Directions: Say how many lines of the data below have the word "QuoteComparison" in them. Add nothing else.

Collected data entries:
_ _ _ _ _

(** * Quote correlation engine of the Comprador agent

    A shallow embedding of the Go packages [comprador], [comprador/suppliers],
    [internal/claude] and [internal/whatsapp]: the quote store, the outbound
    dispatcher ([SendQuotes]), the response correlator ([handleIncoming]),
    the wait loop and decision step of [Quote], and the supplier matcher.

    Go values are modelled as follows.
    - [string] is [string]; [float64] payloads (prices, quantities, ratings)
      are only carried around, never computed with, and are rationals here.
    - [time.Duration] and clock readings are integers counting nanoseconds.
    - An [error] is its message; a Go result [(v, err)] is [Res].
    - The SQLite tables are lists of rows in insertion order.
    - Everything outside the process (the chat-completions API, the live
      message channel, UUID generation, database faults, scheduling delays,
      inbound messages) is an oracle of the environment [Env], indexed by the
      number of external interactions performed so far. *)

From Stdlib Require Import ZArith QArith List Ascii String Bool Lia.
From stdpp Require Import gmap strings list.

Open Scope string_scope.
Open Scope list_scope.
Open Scope Z_scope.

(** ** Results *)

Definition error := string.

Inductive Res (A : Type) : Type :=
| Ok (a : A)
| Err (e : error).
Arguments Ok {A} a.
Arguments Err {A} e.

Definition is_ok {A} (r : Res A) : bool :=
  match r with Ok _ => true | Err _ => false end.

Definition float64 := Q.

(** ** Durations ([time.Duration], nanoseconds) *)

Module Duration.
Definition Second : Z := 1000000000.
Definition Minute : Z := 60 * Second.
End Duration.

(** ** Data model *)

(** [suppliers.Supplier] *)
Record Supplier := {
  sup_ID : string;
  sup_Name : string;
  sup_Phone : string;
  sup_City : string;
  sup_Categories : list string;
  sup_Rating : float64;
  sup_Active : bool
}.

(** [suppliers.QuoteItem] *)
Record QuoteItem := {
  qi_Name : string;
  qi_Qty : float64;
  qi_Unit : string;
  qi_Price : float64
}.

(** [suppliers.Quote] *)
Record Quote := {
  q_ID : string;
  q_RequestID : string;
  q_SupplierID : string;
  q_Items : list QuoteItem;
  q_Response : string;
  q_Price : float64;
  q_Status : string;
  q_CreatedAt : Z;
  q_RespondedAt : option Z
}.

(** A row of table [quotes]; [response], [price] and [responded_at] are
    nullable columns.  The [items] column holds the JSON of the item list,
    which is stored here as the list itself. *)
Record QuoteRow := {
  r_id : string;
  r_request_id : string;
  r_supplier_id : string;
  r_items : list QuoteItem;
  r_response : option string;
  r_price : option float64;
  r_status : string;
  r_created_at : Z;
  r_responded_at : option Z
}.

(** [comprador.ParsedItem] *)
Record ParsedItem := {
  pi_Name : string;
  pi_Qty : float64;
  pi_Unit : string;
  pi_Note : string
}.

(** [comprador.QuoteRequest] *)
Record QuoteRequest := {
  req_ID : string;
  req_Description : string;
  req_Items : list ParsedItem;
  req_Urgent : bool;
  req_Timeout : Z
}.

(** [comprador.QuoteComparison] *)
Record QuoteComparison := {
  Recommendation : string;
  BestSupplier : string;
  TotalPrice : float64;
  Table : string
}.

(** [memory.PurchaseRecord] *)
Record PurchaseRecord := {
  pr_ID : string;
  pr_Description : string;
  pr_Items : list string;
  pr_ChosenSupplier : string;
  pr_TotalPrice : float64;
  pr_CreatedAt : option Z   (* [None] is the zero [time.Time] *)
}.

(** [suppliers.MatchResult] *)
Record MatchResult := {
  mr_Supplier : Supplier;
  mr_Categories : list string;
  mr_Reason : string
}.

(** One element of the [matches] array produced by tool [match_suppliers]. *)
Record MatchedID := {
  SupplierID : string;
  Reason : string
}.

(** [comprador.Config] *)
Record Config := {
  City : string;
  QuoteTimeout : Z;
  DryRun : bool;
  WhatsAppDB : string
}.

Definition DefaultConfig : Config :=
  {| City := "local";
     QuoteTimeout := 30 * Duration.Minute;
     DryRun := true;
     WhatsAppDB := "data/whatsapp.db" |}.

(** ** The chat-completions client ([internal/claude]) *)

Record ToolCall := {
  tc_ID : string;
  tc_Name : string;
  tc_Arguments : string
}.

Record Choice := {
  FinishReason : string;
  Content : string;
  ToolCalls : list ToolCall
}.

(** Outcome of one [Chat.Completions.New] call: a transport or API failure,
    or a response with its list of choices. *)
Inductive ApiResult :=
| ApiError (e : error)
| ApiOk (choices : list Choice).

(** The user prompt of a request.  The Go code renders it with [fmt.Sprintf]
    and [json.Marshal]; only the remote model reads the text, so the prompt
    is kept as the data it is rendered from. *)
Inductive Prompt :=
| PromptParse (description : string)
| PromptCompose (supplier : string) (items : list ParsedItem)
| PromptCompare (description : string) (quotes : list Quote)
| PromptMatch (items : list string) (sups : list Supplier) (city : string).

(** [claude.ChatRequest]; a tool definition is represented by its name. *)
Record ChatRequest := {
  System : string;
  User : Prompt;
  Tools : list string
}.

(** Entries of [params.Messages]. *)
Inductive Message :=
| SystemMessage (text : string)
| UserMessage (p : Prompt)
| AssistantMessage (c : Choice)
| ToolMessage (content : string) (id : string).

(** ** Message channel ([internal/whatsapp]) *)

Inductive MessageSender :=
| MockSender
| RealSender.

(** ** Observable interactions, oldest first in the log *)

Inductive Event :=
| EvChat (msgs : list Message) (tools : list string)
| EvSend (phone message : string)
| EvUuid
| EvInsertQuote (id : string)
| EvUpdateQuote (id : string)
| EvQueryQuotes (requestID : string)
| EvListSuppliers
| EvSupplierByPhone (phone : string)
| EvUpdateBySupplier (supplierID : string)
| EvSavePurchase
| EvSleep (d : Z).

(** ** World: the database, the clock and the interaction log *)

Record World := {
  quotes : list QuoteRow;
  suppliers : list Supplier;
  purchase_memory : list PurchaseRecord;
  mock_sent : list (string * string);
  clock : Z;
  tick : nat;
  log : list Event
}.

(** ** Environment oracles *)

Record Env := {
  (** response of the API to the interaction numbered [n] *)
  completions : nat -> ApiResult;
  (** failure, if any, of the live channel's send *)
  send_fault : nat -> option error;
  (** failure, if any, of a database statement *)
  db_fault : nat -> option error;
  (** [uuid.New().String()] *)
  uuid : nat -> string;
  (** time taken by an interaction beyond what it asks for *)
  lag : nat -> N;
  (** inbound messages [(from, body)] delivered while the flow sleeps *)
  inbox : nat -> list (string * string);
  (** [json.Unmarshal] into the structures the tool executors expect *)
  unmarshal_items : string -> Res (list ParsedItem);
  unmarshal_message : string -> Res string;
  unmarshal_comparison : string -> Res QuoteComparison;
  unmarshal_matches : string -> Res (list MatchedID);
  (** [fmt.Sprintf("%.0f", x)] *)
  fmt_f0 : float64 -> string
}.

(** [comprador.Agent]: its configuration and current sender.  [listening]
    records whether [handleIncoming] has been registered on the sender,
    which only [SetSender] does. *)
Record Agent := {
  cfg : Config;
  sender : MessageSender;
  listening : bool
}.

Definition New (c : Config) : Agent :=
  {| cfg := c; sender := MockSender; listening := false |}.


(** ** World updates *)

Definition set_quotes (qs : list QuoteRow) (w : World) : World :=
  {| quotes := qs; suppliers := suppliers w;
     purchase_memory := purchase_memory w; mock_sent := mock_sent w;
     clock := clock w; tick := tick w; log := log w |}.

Definition set_purchase_memory (ps : list PurchaseRecord) (w : World) : World :=
  {| quotes := quotes w; suppliers := suppliers w;
     purchase_memory := ps; mock_sent := mock_sent w;
     clock := clock w; tick := tick w; log := log w |}.

Definition set_mock_sent (ms : list (string * string)) (w : World) : World :=
  {| quotes := quotes w; suppliers := suppliers w;
     purchase_memory := purchase_memory w; mock_sent := ms;
     clock := clock w; tick := tick w; log := log w |}.

Definition advance (d : Z) (w : World) : World :=
  {| quotes := quotes w; suppliers := suppliers w;
     purchase_memory := purchase_memory w; mock_sent := mock_sent w;
     clock := clock w + d; tick := tick w; log := log w |}.

(** [strings.TrimPrefix(phone, "+")] followed by keeping the digits. *)
Definition is_digit (c : ascii) : bool :=
  ((48 <=? nat_of_ascii c) && (nat_of_ascii c <=? 57))%nat.

Fixpoint keep_digits (s : string) : string :=
  match s with
  | EmptyString => EmptyString
  | String c s' =>
      if is_digit c then String c (keep_digits s') else keep_digits s'
  end.

Definition normalizePhone (phone : string) : string :=
  match phone with
  | String "+" rest => keep_digits rest
  | _ => keep_digits phone
  end.

(** [ORDER BY name] under SQLite's byte-wise collation. *)
Fixpoint insert_by_name (s : Supplier) (l : list Supplier) : list Supplier :=
  match l with
  | [] => [s]
  | x :: l' =>
      if String.leb (sup_Name s) (sup_Name x) then s :: x :: l'
      else x :: insert_by_name s l'
  end.

Definition order_by_name (l : list Supplier) : list Supplier :=
  fold_right insert_by_name [] l.

Definition newline : string := String (ascii_of_nat 10) EmptyString.

Section Engine.

Variable env : Env.

(** Every interaction with the outside is logged, takes the next oracle
    index and lets the clock move on. *)
Definition emit (e : Event) (w : World) : World :=
  {| quotes := quotes w; suppliers := suppliers w;
     purchase_memory := purchase_memory w; mock_sent := mock_sent w;
     clock := clock w + Z.of_N (lag env (tick w));
     tick := S (tick w);
     log := log w ++ [e] |}.

Definition uuid_New (w : World) : World * string :=
  (emit EvUuid w, uuid env (tick w)).

(** *** [suppliers.QuoteStore] *)

Definition has_id (id : string) (rows : list QuoteRow) : bool :=
  existsb (fun r => r_id r =? id)%string rows.

(** The row written by the [INSERT] of [CreateQuote]: status is the literal
    ['pending'], the columns not listed stay [NULL]. *)
Definition pending_row (id : string) (q : Quote) : QuoteRow :=
  {| r_id := id;
     r_request_id := q_RequestID q;
     r_supplier_id := q_SupplierID q;
     r_items := q_Items q;
     r_response := None;
     r_price := None;
     r_status := "pending";
     r_created_at := q_CreatedAt q;
     r_responded_at := None |}.

Definition CreateQuote (q : Quote) (w : World) : World * option error :=
  let '(w1, id) :=
    if (q_ID q =? "")%string then uuid_New w else (w, q_ID q) in
  let w2 := emit (EvInsertQuote id) w1 in
  match db_fault env (tick w1) with
  | Some e => (w2, Some e)
  | None =>
      if has_id id (quotes w1)
      then (w2, Some "UNIQUE constraint failed: quotes.id")
      else (set_quotes (quotes w1 ++ [pending_row id q]) w2, None)
  end.

Definition respond_row (response : string) (price : float64) (now : Z)
    (r : QuoteRow) : QuoteRow :=
  {| r_id := r_id r;
     r_request_id := r_request_id r;
     r_supplier_id := r_supplier_id r;
     r_items := r_items r;
     r_response := Some response;
     r_price := Some price;
     r_status := "received";
     r_created_at := r_created_at r;
     r_responded_at := Some now |}.

Definition UpdateQuoteResponse (id response : string) (price : float64)
    (w : World) : World * option error :=
  let now := clock w in
  let w1 := emit (EvUpdateQuote id) w in
  match db_fault env (tick w) with
  | Some e => (w1, Some e)
  | None =>
      (set_quotes
         (map (fun r => if (r_id r =? id)%string
                        then respond_row response price now r else r)
              (quotes w)) w1,
       None)
  end.

(** What [rows.Scan] reads back: [COALESCE(response,'')],
    [COALESCE(price,0)]; [responded_at] is not selected. *)
Definition quote_of_row (r : QuoteRow) : Quote :=
  {| q_ID := r_id r;
     q_RequestID := r_request_id r;
     q_SupplierID := r_supplier_id r;
     q_Items := r_items r;
     q_Response := default "" (r_response r);
     q_Price := default 0%Q (r_price r);
     q_Status := r_status r;
     q_CreatedAt := r_created_at r;
     q_RespondedAt := None |}.

Definition rows_of_request (requestID : string) (rows : list QuoteRow)
    : list QuoteRow :=
  List.filter (fun r => r_request_id r =? requestID)%string rows.

Definition PendingByRequest (requestID : string) (w : World)
    : World * Res (list Quote) :=
  let w1 := emit (EvQueryQuotes requestID) w in
  match db_fault env (tick w) with
  | Some e => (w1, Err e)
  | None => (w1, Ok (map quote_of_row (rows_of_request requestID (quotes w))))
  end.

(** *** [suppliers.Store] *)

Definition Store_List (w : World) : World * Res (list Supplier) :=
  let w1 := emit EvListSuppliers w in
  match db_fault env (tick w) with
  | Some e => (w1, Err e)
  | None => (w1, Ok (order_by_name (List.filter sup_Active (suppliers w))))
  end.

(** *** [memory.Store] *)

Definition has_purchase (id : string) (rows : list PurchaseRecord) : bool :=
  existsb (fun r => pr_ID r =? id)%string rows.

Definition memory_Save (rec : PurchaseRecord) (w : World)
    : World * option error :=
  let '(w1, id) :=
    if (pr_ID rec =? "")%string then uuid_New w else (w, pr_ID rec) in
  let created :=
    match pr_CreatedAt rec with None => Some (clock w1) | Some t => Some t end in
  let row :=
    {| pr_ID := id; pr_Description := pr_Description rec;
       pr_Items := pr_Items rec; pr_ChosenSupplier := pr_ChosenSupplier rec;
       pr_TotalPrice := pr_TotalPrice rec; pr_CreatedAt := created |} in
  let w2 := emit EvSavePurchase w1 in
  match db_fault env (tick w1) with
  | Some e => (w2, Some e)
  | None =>
      if has_purchase id (purchase_memory w1)
      then (w2, Some "UNIQUE constraint failed: purchase_memory.id")
      else (set_purchase_memory (purchase_memory w1 ++ [row]) w2, None)
  end.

_ _ _ _ _

Solution to this problem: 3